Keep in mind, that extreme weather events, like hurricanes, can always impact gas prices. The National Oceanic and Atmospheric Administration predicts an above normal, active 2019 season with 10 to 17 named storms here in the U.S. Five to nine of those are predicted to turn into hurricanes. A hurricane that makes landfall could cause declining gas prices to shoot back up. Even the threat of a hurricane making landfall can shutter domestic crude production, leading to spikes in crude and gasoline prices. In 2017, Hurricane Harvey caused the national gas price average to jump 30-cents in a matter of days.
Fall Regional Outlooks
- West Coast: This region is consistently home to the most expensive markets in the country, even though the crude refinery utilization rate in the region has grown to nearly 97 percent this summer. Growing stocks have helped to push prices lower across the region. Gas is $3.01 or more in all seven states in the region except Arizona.
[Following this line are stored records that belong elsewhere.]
Lemma step_raise_inv64 (a : float) (s : B64.Env) (e : exn) (s' : B64.Env) :
  B64.wf s ->
  B64.step_locals a s = (Raise e, s') ->
  (nth_error (B64.df s) (B64.current_step s) = None /\ e = IndexError /\ s' = s) \/
  (exists row, nth_error (B64.df s) (B64.current_step s) = Some row /\
     ((B64.float_of_int (B64.stock_owned s) = Raise e /\ e = OverflowError /\ s' = s) \/
      (exists kf, B64.float_of_int (B64.stock_owned s) = OK kf /\
         B64.trade_pure (B64.np_clip a (-1) 1) (B64.Close row) s = (Raise e, s) /\
         s' = s) \/
      (exists kf t s1, B64.float_of_int (B64.stock_owned s) = OK kf /\
         B64.trade_case (B64.np_clip a (-1) 1) (B64.Close row) s t s1 /\
         s' = B64.set_current_step (B64.current_step s + 1)%nat s1 /\
         e = OverflowError))).
Proof.
  intro Hwf. rewrite step_locals_run64. unfold B64.step_pure.
  destruct (nth_error (B64.df s) (B64.current_step s)) as [row|] eqn:Hrow.
  2:{ intro H; inversion H; subst. left. repeat split. }
  intro H. right. exists row. split; [reflexivity|].
  destruct (B64.float_of_int (B64.stock_owned s)) as [kf|e1] eqn:Hkf.
  2:{ inversion H; subst. left.
      split; [reflexivity|]. split; [|reflexivity].
      apply (float_of_int_raise _ _ Hkf). }
  destruct (B64.trade_pure (B64.np_clip a (-1) 1) (B64.Close row) s)
    as [[t|e1] s1] eqn:Ht.
  2:{ inversion H; subst.
      pose proof (trade_pure_raise64 _ _ _ _ _ Ht) as Hs. subst s'.
      right; left. exists kf. repeat split. }
  destruct (trade_pure_frame64 _ _ _ _ _ Ht) as (Hdf & _ & Hn & Hcs & _).
  apply trade_pure_cases64 in Ht.
  unfold B64.finish in H. rewrite Hcs in H.
  set (s2 := B64.set_current_step (B64.current_step s + 1) s1) in *.
  assert (Hwf2 : B64.wf s2).
  { unfold B64.wf in *. subst s2. cbn. congruence. }
  right; right. exists kf, t, s1.
  destruct (B64.float_of_int (B64.stock_owned s2)) as [kf'|e1] eqn:Hkf'.
  2:{ inversion H; subst. repeat split; try assumption.
      apply (float_of_int_raise _ _ Hkf'). }
  destruct (next_price_total64 row s2 Hwf2) as [np Hnp]. rewrite Hnp in H.
  destruct (B64.float_of_int t) as [tf|e1] eqn:Htf; [discriminate|].
  inversion H; subst. repeat split; try assumption.
  apply (float_of_int_raise _ _ Htf).
Qed.
(** [final_score = (accuracy_orb * 0.1) + (accuracy_minutiae * 0.9)] *)
Definition final_score (acc_orb acc_min : Q) : Q :=
  (acc_orb * (1 # 10)) + (acc_min * (9 # 10)).

(** The three variables carried through the hypothesis loop. *)
Record best := Best {
  best_final_score : Q;
  best_orb_score : Q;
  best_minutiae_score : Q
}.

Definition best0 : best := Best 0 0 0.

(** [if final_score > best_final_score: ...] *)
Definition update_best (b : best) (acc_orb acc_min : Q) : best :=
  let fs := final_score acc_orb acc_min in
  if Qlt_le_dec (best_final_score b) fs then Best fs acc_orb acc_min else b.

(** The decision taken once after the loop. *)
Definition is_match (b : best) : bool :=
  Qle_bool MATCH_THRESHOLD (best_final_score b)
  || (negb (Qle_bool (best_orb_score b) 45)
      && negb (Qle_bool (best_minutiae_score b) 15)).

(** *** Reference notions used to state the properties *)

(** Some stored point lies closer than 6 pixels to [p]. *)
Definition within_radius (stored : list point) (p : point) : bool :=
  existsb (fun q => (dist2 p q <? 36)%Z) stored.

Definition count_within (stored probe : list point) : nat :=
  length (List.filter (within_radius stored) probe).

(** What one hypothesis does to the running best: nothing when it was
    skipped, an update attempt with its two scores otherwise. *)
Definition rescore (b : best) (h : option (Q * Q)) : best :=
  match h with
  | None => b
  | Some (acc_orb, acc_min) => update_best b acc_orb acc_min
  end.
(** The state in which the engine is called during a frame begun in [st]. *)
Definition at_step (app : handle) (st : State) : State :=
  add_event (EngineStep (apps st !! app ≫= app_timestep))
    (add_event (Called "DoStep" [ARef app])
       (add_event (Called "drawGrid" [])
          (add_event (Called "DrawAll" [])
             (add_event (Called "BeginScene" []) st)))).

(** The state the script reaches before its render loop. *)
Definition after_setup : State := Eval vm_compute in snd (setup initial_state).

(** ** Notions the properties below are stated with *)

Local Open Scope Z_scope.

(** [x * 2^k] as an integer, for a finite double [x] for which it is one. *)
Definition exact_scaled (k : Z) (x : float) : option Z :=
  match Prim2SF x with
  | S754_zero _ => Some 0
  | S754_finite s m e =>
      if 0 <=? e + k
      then Some ((if s then -1 else 1) * Z.pos m * 2 ^ (e + k))
      else None
  | _ => None
  end.

(** [x] is within [2^-52] of the real number [1.2 * i / 15 = 2 * i / 25]. *)
Definition close_to_uniform (i : Z) (x : float) : bool :=
  match exact_scaled 60 x with
  | Some X => Z.abs (25 * X - 2 * i * 2 ^ 60) <=? 25 * 2 ^ 8
  | None => false
  end.

(** The position the script gives to node [i] of [N], for a cable of length
    [len]: the script's expression in binary64. *)
Definition node_position (len : float) (N i : Z) : ChVectorD :=
  mkVector (len * rounded_quotient i (N - 1))%float lit_0_5 float_zero.

Definition node_direction : ChVectorD := mkVector 1%float float_zero float_zero.
(** * PhonePe Pulse ETL: the normalisation engine of [etl_load_phonepe.py]

    A shallow embedding of the loader: the Python values that [json.load]
    produces, the built-ins the loader calls on them, the five extractor
    functions, the path context resolver and the load orchestrator, followed
    by the properties of the specification that concern them.

    Conventions of the embedding.
    - A Python [str] is a [string]; its characters are the code points below
      256.
    - A Python [float] is an IEEE-754 binary64 number ([spec_float] with
      precision 53 and maximal exponent 1024).
    - A Python [dict] is the list of its items in iteration order; a dict that
      [json.load] builds has no repeated key.
    - [pathlib] is the POSIX flavour, and [stem] drops the last suffix unless
      the dot is the first or the last character of the name.
    - [sum] adds floats from left to right, with no compensation term.
    - [int] converts a [str] of at most 4300 digits, the interpreter's
      default limit, and raises [ValueError] beyond it.
    - The file system and the database are the outside of a run: what the
      existence test and the listing of a folder, the reading of a file and
      the writing of a batch return or raise is given by a [tree] and a
      [world].
    - A computation that may raise returns a [result]; a computation that
      assigns variables or performs I/O before it may raise threads its state
      through [M], so that what was done before the exception stays done. *)

From Stdlib Require Import ZArith List String Ascii Bool Lia.
From Stdlib Require Import Floats.SpecFloat.
Import ListNotations.

Set Warnings "-register-all".

Local Open Scope string_scope.
Local Open Scope list_scope.
Local Open Scope Z_scope.

(** ** Exceptions and the two effect layers *)

Inductive exn : Type :=
| TypeError | ValueError | OverflowError | AttributeError | IndexError
| OSError | DatabaseError.

Inductive result (A : Type) : Type :=
| Ok (a : A)
| Raise (e : exn).
Arguments Ok {A} a.
Arguments Raise {A} e.

Definition rbind {A B} (r : result A) (k : A -> result B) : result B :=
  match r with
  | Ok a => k a
  | Raise e => Raise e
  end.

Declare Scope result_scope.
Delimit Scope result_scope with res.
Notation "x <- c ;; k" := (rbind c (fun x => k))
  (at level 61, c at next level, right associativity) : result_scope.

(** [flat_mapM f l]: the loop [for x in l: rows.extend(f(x))], stopped by the
    first exception. *)
Fixpoint flat_mapM {A B} (f : A -> result (list B)) (l : list A)
  : result (list B) :=
  match l with
  | [] => Ok []
  | x :: l' =>
      (bs <- f x ;; rest <- flat_mapM f l' ;; Ok (bs ++ rest)%list)%res
  end.

Fixpoint mapM {A B} (f : A -> result B) (l : list A) : result (list B) :=
  match l with
  | [] => Ok []
  | x :: l' => (b <- f x ;; rest <- mapM f l' ;; Ok (b :: rest))%res
  end.

(** State that survives an exception: the variables already assigned, or the
    I/O already performed. *)
Definition M (S A : Type) : Type := S -> result A * S.

Definition ret {S A} (a : A) : M S A := fun s => (Ok a, s).
Definition throw {S A} (e : exn) : M S A := fun s => (Raise e, s).
Definition bind {S A B} (m : M S A) (k : A -> M S B) : M S B :=
  fun s => match m s with
           | (Ok a, s') => k a s'
           | (Raise e, s') => (Raise e, s')
           end.
Definition lift {S A} (r : result A) : M S A := fun s => (r, s).
Definition modify {S} (f : S -> S) : M S unit := fun s => (Ok tt, f s).

(** [try: body / except Exception: pass]. *)
Definition try_pass {S} (body : M S unit) : M S unit :=
  fun s => (Ok tt, snd (body s)).

(** [try: body / except Exception: handler]. *)
Definition try_except {S A} (body handler : M S A) : M S A :=
  fun s => match body s with
           | (Ok a, s') => (Ok a, s')
           | (Raise _, s') => handler s'
           end.

Declare Scope io_scope.
Delimit Scope io_scope with io.
Notation "x <- c ;; k" := (bind c (fun x => k))
  (at level 61, c at next level, right associativity) : io_scope.
Notation "c ;; k" := (bind c (fun _ => k))
  (at level 61, right associativity) : io_scope.

Definition when {S} (b : bool) (m : M S unit) : M S unit :=
  if b then m else ret tt.

(** ** Python values *)

Module Py.

Definition float : Type := spec_float.
Definition prec : Z := 53.
Definition emax : Z := 1024.

Inductive value : Type :=
| VNone
| VBool (b : bool)
| VInt (z : Z)
| VFloat (f : float)
| VStr (s : string)
| VList (l : list value)
| VDict (d : list (string * value)).

Definition float_zero : float := S754_zero false.

(** Truth value of an object, as [or], [not] and [if] test it. *)
Definition truthy (v : value) : bool :=
  match v with
  | VNone => false
  | VBool b => b
  | VInt z => negb (z =? 0)
  | VFloat (S754_zero _) => false
  | VFloat _ => true
  | VStr s => negb (s =? "")%string
  | VList l => match l with [] => false | _ => true end
  | VDict d => match d with [] => false | _ => true end
  end.

(** [a or b] when evaluating [b] cannot raise. *)
Definition or_else (a b : value) : value := if truthy a then a else b.

Definition is_dict (v : value) : bool :=
  match v with VDict _ => true | _ => false end.
Definition is_list (v : value) : bool :=
  match v with VList _ => true | _ => false end.
Definition is_none (v : value) : bool :=
  match v with VNone => true | _ => false end.

Fixpoint lookup {A} (k : string) (d : list (string * A)) : option A :=
  match d with
  | [] => None
  | (k', v) :: d' => if (k' =? k)%string then Some v else lookup k d'
  end.

(** [k in d] for a dict [d]. *)
Definition has_key (k : string) (d : list (string * value)) : bool :=
  match lookup k d with Some _ => true | None => false end.

(** [d.get(k)] for a dict [d]: [None] when the key is missing. *)
Definition dict_get (d : list (string * value)) (k : string) : value :=
  match lookup k d with Some v => v | None => VNone end.

(** [x.get(k)] for any object [x]: only a dict has the method. *)
Definition get (x : value) (k : string) : result value :=
  match x with
  | VDict d => Ok (dict_get d k)
  | _ => Raise AttributeError
  end.

(** [x.get(k, default)]. *)
Definition get_default (x : value) (k : string) (dflt : value) : result value :=
  match x with
  | VDict d => Ok (match lookup k d with Some v => v | None => dflt end)
  | _ => Raise AttributeError
  end.

(** [a or b]: [b] is evaluated only when [a] is falsy. *)
Definition or_lazy (a b : result value) : result value :=
  (v <- a ;; if truthy v then Ok v else b)%res.

Definition chars (s : string) : list value :=
  map (fun c => VStr (String c "")) (list_ascii_of_string s).

(** The items a [for] loop over [x] visits. *)
Definition iterate (x : value) : result (list value) :=
  match x with
  | VList l => Ok l
  | VDict d => Ok (map (fun kv => VStr (fst kv)) d)
  | VStr s => Ok (chars s)
  | _ => Raise TypeError
  end.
As fall brings lower demand for gasoline, AAA expects the West Coast to see gas prices drop, in light of higher stock levels, during the months ahead.
- Great Lakes and Central States: Gasoline stocks and regional refinery utilization have seen mostly weekly increases, with the exception of a few, throughout the summer. Moving into the fall, refinery utilization will likely slow as demand hits a post-summer slump and refineries make the switch to winter-blend gasoline production and undergo planned maintenance. Prices should push cheaper, but that won’t stop the typically volatile region from being susceptible to sudden price shocks.
- Mid-Atlantic and Northeast: Total gas stocks in the region sit at 61 million bbl, which is 3 million bbl less than last year at this time. Part of the year-over-year deficit stems from the pending closure of Philadelphia Energy Solutions (PES), the largest refinery on the East Coast. This would usually lead to a spike in gas prices. However, gasoline imports are easing supply concerns and keeping retail gasoline prices moving lower. Though any further supply disruptions could cause prices in the region to spike temporarily.
- South and Southeast: This summer, the region has averaged a gasoline stock level of nearly 84 million bbl, with healthy regional refinery utilization rates, which have helped keep gas prices low. Motorists in the South and Southeast can expect to find savings at the pump this fall, potentially even under $2/gallon by year-end, barring any major hurricanes.
- Rockies: Typically gas prices skew their highest for the Rockies region during summer tourism season. That was no different this year. However, prices were significantly cheaper than summer 2018 – Utah and Idaho’s averages priced under $3/gallon for all of July, compared to a high of $3.22 in 2018. As the tourist season winds down and demand slows, gas prices may see some fluctuation, but overall, motorists can expect prices to remain steady as gasoline stocks sit at their highest level – 7.5 million bbl – recorded by the EIA for the month of August.